▶ Stored items
┄┄┄┄┄┄┄┄┄┄
(** A DMA from block [dma_len c - m] on. *)
Lemma dma_cycles g c rxq m : ∀ dc lk lb fs lbE txq Q, 0 < Z.of_nat m ≤ dma_len c →
  ports lk rxq txq → bus_inv lb → config_at lb = Some c →
  dma_blocks size (g_dst g) (dma_len c - Z.of_nat m) m lb = Some (fs, lbE, []) →
  (∀ lk', ports lk' rxq (txq ++ fs) → reaches (at_ DMA_DONE DMA_DONE g 0 0 lk'
     (lbE <| LocalMapper.store ::= set_nif (c <| dmaKicked := false |>) |>)) Q) →
  reaches (at_ DMA_HEAD DMA_HEAD g dc (Z.of_nat m) lk lb) Q.
Proof using H1 Hsize Hbw.
  induction m as [|m IH]; intros dc lk lb fs lbE txq Q Hm Hp Hinv Hc E HQ; [lia|]. cbn [dma_blocks] in E.
  destruct (inv_config _ Hinv) as (c0 & Hc0 & Hok). simplify_eq.
  apply quiet_bind in E as (c1 & lb0 & E0 & E). unfold the_config in E0. rewrite gets_bind in E0. cbn [id] in E0.
  rewrite Hc in E0. injection E0 as <- <-.
  apply quiet_bind in E as (ws & lb1 & E1 & E). apply quiet_bind in E as (rest & lb2 & E2 & [= <- <-]).
  destruct (fetch_config _ _ _ _ _ _ Hinv E1) as (Hi1 & Hc1 & _). rewrite Hc in Hc1.
  assert (Ek : u32 (dma_len c - Z.of_nat (S m)) = dma_len c - Z.of_nat (S m)).
  { destruct Hok. apply Z.mod_small. lia. }
  eapply (head_cycle vc_dma); [done|reflexivity|exact Hp|exact Hc|apply Hok|intros; apply set_block|].
  intros lk1 Hp1. cbn [nif dma_block remain_dma_len packetMaxSize reg_dst] in Hp1. unfold dma_block in Hp1.
  cbn [nif remain_dma_len packetMaxSize] in Hp1. rewrite Ek in Hp1.
  set (last := a ← gets self; set remain_dma_len (remain_dma_len a - 1);;
     if remain_dma_len a - 1 =? 0 then set nif_next_state DMA_DONE;; on_nif clearDMAKicked
     else set nif_next_state DMA_HEAD : M SYS unit).
  set (base := λ (c : NetworkInterfaceConfig.t) (a : t), dma_block (dma_src c) c a).
  assert (Hbase : ∀ dc, base c (nif DMA_DATA DMA_DATA g dc (Z.of_nat (S m))) =
    u32 (dma_src c + u32 (size * 4) * (dma_len c - Z.of_nat (S m)))).
  { intros dc'. unfold base, dma_block. cbn [nif packetMaxSize remain_dma_len]. by rewrite Ek. }
  replace (Z.of_nat (S m) - 1) with (Z.of_nat m) in * by lia.
  replace (dma_len c - Z.of_nat (S m) + 1) with (dma_len c - Z.of_nat m) in E2 by lia.
  destruct m as [|m'].
  - injection E2 as <- <-.
    eapply (nif_block_cycles base vc_dma last _ DMA_DATA DMA_DONE g c 1 0 rxq lb1
      (lb1 <| LocalMapper.store ::= set_nif (c <| dmaKicked := false |>) |>) Hbase);
      [|done|done|split; [apply Hsize|reflexivity]|by rewrite Z.sub_diag; exact E1|done|done|exact Hp1|].
    + intros lk'. unfold last. rewrite gets_bind. cbn [self at_ nif remain_dma_len Z.sub Z.eqb].
      rewrite (bind_eq _ _ _ _ _ (set_rem 0 _ _ _ _ _ _ _)).
      change (1 - 1 =? 0) with true. cbv iota.
      rewrite (bind_eq _ _ _ _ _ (set_nx DMA_DONE _ _ _ _ _ _ _)).
      unfold on_nif. cbn [at_ localBus]. unfold config_at in Hc1. rewrite Hc1. reflexivity.
    + intros lk2 Hp2. apply HQ. rewrite app_nil_r. by rewrite app_snoc_cons in Hp2.
  - eapply (nif_block_cycles base vc_dma last _ DMA_DATA DMA_HEAD g c (Z.of_nat (S (S m'))) (Z.of_nat (S m')) rxq lb1 lb1 Hbase);
      [|done|done|split; [apply Hsize|reflexivity]|by rewrite Z.sub_diag; exact E1|done|done|exact Hp1|].
    + intros lk'. unfold last. rewrite gets_bind. cbn [self at_ nif remain_dma_len].
      replace (Z.of_nat (S (S m')) - 1) with (Z.of_nat (S m')) by lia.
      by rewrite (bind_eq _ _ _ _ _ (set_rem (Z.of_nat (S m')) _ _ _ _ _ _ _)).
    + intros lk2 Hp2. rewrite app_snoc_cons in Hp2.
      eapply (IH 0 lk2 lb1 rest lb2); [lia|exact Hp2|done|done|exact E2|].
      intros lk3 Hp3. apply HQ. by rewrite <- app_assoc in Hp3.
Qed.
┄┄┄┄┄┄┄┄┄┄
▶ Task
Return, with no change at all, every line in the entries above from the line containing "(∀ lk', ports" through the line containing "assert (Ek : u32".

▶ Output for this task
  (∀ lk', ports lk' rxq (txq ++ fs) → reaches (at_ DMA_DONE DMA_DONE g 0 0 lk'
     (lbE <| LocalMapper.store ::= set_nif (c <| dmaKicked := false |>) |>)) Q) →
  reaches (at_ DMA_HEAD DMA_HEAD g dc (Z.of_nat m) lk lb) Q.
Proof using H1 Hsize Hbw.
  induction m as [|m IH]; intros dc lk lb fs lbE txq Q Hm Hp Hinv Hc E HQ; [lia|]. cbn [dma_blocks] in E.
  destruct (inv_config _ Hinv) as (c0 & Hc0 & Hok). simplify_eq.
  apply quiet_bind in E as (c1 & lb0 & E0 & E). unfold the_config in E0. rewrite gets_bind in E0. cbn [id] in E0.
  rewrite Hc in E0. injection E0 as <- <-.
  apply quiet_bind in E as (ws & lb1 & E1 & E). apply quiet_bind in E as (rest & lb2 & E2 & [= <- <-]).
  destruct (fetch_config _ _ _ _ _ _ Hinv E1) as (Hi1 & Hc1 & _). rewrite Hc in Hc1.
  assert (Ek : u32 (dma_len c - Z.of_nat (S m)) = dma_len c - Z.of_nat (S m)).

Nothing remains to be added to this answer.